Data items:
Content starts

(* ===== verification/HttpServer.v ===== *)
(** * The subscription server (src/http/server.rs)

    The handling of one request.  A request is seen through what the handler
    reads of it: its path and the first value of a header.  Header text
    ([header_to_str]), base64, JSON printing and URL building are other crates'
    code; the accept loop of [run] is in [Listeners]. *)

From S2P Require Import Prelude RustStr Text RustNet Auth Config Parser Process.
From Stdlib Require Import Ascii.

(** ** Requests and responses *)

Record Request := { req_path : string; req_header : string → option (list byte) }.

Record HttpResponse := { resp_status : Z; resp_headers : list (string * string); resp_body : string }.

(** ** Routing *)

Inductive LinkFormat := V2rayN | Standard | Shadowrocket.
Inductive RequestedFormat := Auto | Explicit (f : LinkFormat).
Inductive Route := AllOutputs (f : RequestedFormat) | NamedOutput (name : string) (f : RequestedFormat) | NotFound.

(** The last path segment of an explicit format. *)
Definition format_segment (s : string) : option LinkFormat :=
  if String.eqb s "base64" || String.eqb s "v2rayn" then Some V2rayN
  else if String.eqb s "standard" || String.eqb s "url" then Some Standard
  else if String.eqb s "shadowrocket" then Some Shadowrocket
  else None.

(** [route]; its patterns are tried in order. *)
Definition route (path : string) : Route :=
  match List.filter (λ s, negb (is_empty s)) (split_char "/" path) with
  | [a] => if String.eqb a "sub" then AllOutputs Auto else NotFound
  | [a; b] =>
    if String.eqb a "sub" then
      match format_segment b with
      | Some f => AllOutputs (Explicit f)
      | None => NamedOutput b Auto
      end
    else NotFound
  | [a; b; c] =>
    if String.eqb a "sub" then
      match format_segment c with
      | Some f => NamedOutput b (Explicit f)
      | None => NotFound
      end
    else NotFound
  | _ => NotFound
  end.

(** ** Escaping *)

Definition is_unreserved (b : byte) : bool :=
  let n := byte_to_Z b in
  ((48 <=? n) && (n <=? 57) || (65 <=? n) && (n <=? 90) || (97 <=? n) && (n <=? 122) ||
   (n =? 45) || (n =? 46) || (n =? 95) || (n =? 126))%Z.

Definition HEX (d : Z) : ascii := ascii_of_N (Z.to_N (if (d <? 10)%Z then d + 48 else d + 55)).

Fixpoint percent_encode_bytes (l : list byte) : string :=
  match l with
  | [] => EmptyString
  | b :: l =>
    if is_unreserved b then String (ascii_of_byte b) (percent_encode_bytes l)
    else String "%" (String (HEX (Z.shiftr (byte_to_Z b) 4))
           (String (HEX (Z.land (byte_to_Z b) 15)) (percent_encode_bytes l)))
  end.
Definition percent_encode_query_component (value : string) : string := percent_encode_bytes (as_bytes value).

Definition push_query_pair (query key value : string) : string :=
  (if is_empty query then query else query +:+ "&") +:+
  percent_encode_query_component key +:+ "=" +:+ percent_encode_query_component value.

Definition shadowrocket_udp (e : PacketEncoding) : string :=
  match e with PeDefault => "1" | PacketAddr => "2" | Xudp => "3" end.

Definition format_url_host (host : string) : string :=
  let trimmed := default host (h ← strip_prefix "[" host; strip_suffix_char "]" h) in
  match parse_ipv6 trimmed with
  | Some _ => "[" +:+ trimmed +:+ "]"
  | None => host
  end.

(** ** The state *)

Record RenderedOutput := {
  ro_name : string;
  v2rayn_links : list string;
  standard_links : list string;
  shadowrocket_links : list string
}.

Record HttpState := { users : list HttpUser; outputs : list RenderedOutput }.

(** Building a [url::Url]. *)
Class UrlBuild (Url : Type) := {
  append_pair : string → string → Url → Url;
  set_fragment : string → Url → Url;
  url_to_string : Url → string
}.

Section Server.
Context {Url : Type} `{UrlOps Url} `{UrlBuild Url} {R : Type} `{RegexOps R}.
(** base64's encoders and its standard decoder, JSON printing, header text. *)
Variables (std_encode url_safe_no_pad_encode : list byte → string) (std_decode : string → option (list byte)).
Variable json_print : value → string.
Variable header_to_str : list byte → option string.

(** *** Rendering *)

Definition is_grpc (n : RelayNetwork) : bool := match n with Grpc => true | Tcp => false end.

(** The JSON object of [build_vmess_json_link]. *)
Definition vmess_json (node : VMessNode) (output : OutputConfig) (net : RelayNetwork) (service_name : string) : value :=
  let g := is_grpc net in
  VTable ([("v", VString "2"); ("ps", VString (name node)); ("add", VString (out_host output));
    ("port", VString (pretty (out_port output))); ("id", VString (uuid node));
    ("aid", VString (pretty (alter_id node))); ("net", VString (if g then "grpc" else "tcp"));
    ("type", VString "none"); ("host", VString ""); ("path", VString (if g then service_name else ""));
    ("tls", VString (if g then "tls" else ""));
    ("sni", VString (if g then default "" (out_sni output) else "")); ("scy", VString (security node))] ++
    (if g && out_skip_cert_verify output then [("insecure", VString "1")] else [])).

Definition build_vmess_json_link (node : VMessNode) (output : OutputConfig) (net : RelayNetwork)
    (service_name : string) : string :=
  "vmess://" +:+ std_encode (as_bytes (json_print (vmess_json node output net service_name))).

Content ends

◆ Aim of the exercise ◆
Go to the line with "(** ** Routing *)" in the entries above and repeat every line from there through the line with "match format_segment c with", exactly and with no other text.

◆ Finished exercise ◆
(** ** Routing *)

Inductive LinkFormat := V2rayN | Standard | Shadowrocket.
Inductive RequestedFormat := Auto | Explicit (f : LinkFormat).
Inductive Route := AllOutputs (f : RequestedFormat) | NamedOutput (name : string) (f : RequestedFormat) | NotFound.

(** The last path segment of an explicit format. *)
Definition format_segment (s : string) : option LinkFormat :=
  if String.eqb s "base64" || String.eqb s "v2rayn" then Some V2rayN
  else if String.eqb s "standard" || String.eqb s "url" then Some Standard
  else if String.eqb s "shadowrocket" then Some Shadowrocket
  else None.

(** [route]; its patterns are tried in order. *)
Definition route (path : string) : Route :=
  match List.filter (λ s, negb (is_empty s)) (split_char "/" path) with
  | [a] => if String.eqb a "sub" then AllOutputs Auto else NotFound
  | [a; b] =>
    if String.eqb a "sub" then
      match format_segment b with
      | Some f => AllOutputs (Explicit f)
      | None => NamedOutput b Auto
      end
    else NotFound
  | [a; b; c] =>
    if String.eqb a "sub" then
      match format_segment c with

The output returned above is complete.